▶ **Items from a dataset**:
━━━━━━━━━━━━━━━━
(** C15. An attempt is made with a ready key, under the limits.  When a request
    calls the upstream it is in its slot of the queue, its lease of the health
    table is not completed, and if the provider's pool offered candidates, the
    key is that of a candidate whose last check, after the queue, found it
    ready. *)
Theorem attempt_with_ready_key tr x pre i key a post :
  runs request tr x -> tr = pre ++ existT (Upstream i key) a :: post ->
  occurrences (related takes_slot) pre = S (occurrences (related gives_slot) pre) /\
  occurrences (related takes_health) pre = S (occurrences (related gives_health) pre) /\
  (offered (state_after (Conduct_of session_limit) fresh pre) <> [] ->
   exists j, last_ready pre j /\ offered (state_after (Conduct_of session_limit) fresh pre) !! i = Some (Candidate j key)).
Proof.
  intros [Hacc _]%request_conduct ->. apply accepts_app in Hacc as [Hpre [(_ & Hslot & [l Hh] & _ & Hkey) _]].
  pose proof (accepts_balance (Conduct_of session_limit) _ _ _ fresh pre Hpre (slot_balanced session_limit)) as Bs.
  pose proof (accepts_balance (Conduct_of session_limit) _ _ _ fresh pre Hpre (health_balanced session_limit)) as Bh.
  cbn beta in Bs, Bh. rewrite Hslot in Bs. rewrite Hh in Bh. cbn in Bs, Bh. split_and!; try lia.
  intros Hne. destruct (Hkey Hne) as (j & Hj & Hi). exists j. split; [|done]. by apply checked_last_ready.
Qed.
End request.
━━━━━━━━━━━━━━━━
Through the last line of the entries above, beginning at the line containing "session_limit)) as Bs.", transcribe each line exactly, both ends included and nothing more.

▶ **ANSWER TO THIS EXERCISE**:
  pose proof (accepts_balance (Conduct_of session_limit) _ _ _ fresh pre Hpre (slot_balanced session_limit)) as Bs.
  pose proof (accepts_balance (Conduct_of session_limit) _ _ _ fresh pre Hpre (health_balanced session_limit)) as Bh.
  cbn beta in Bs, Bh. rewrite Hslot in Bs. rewrite Hh in Bh. cbn in Bs, Bh. split_and!; try lia.
  intros Hne. destruct (Hkey Hne) as (j & Hj & Hi). exists j. split; [|done]. by apply checked_last_ready.
Qed.
End request.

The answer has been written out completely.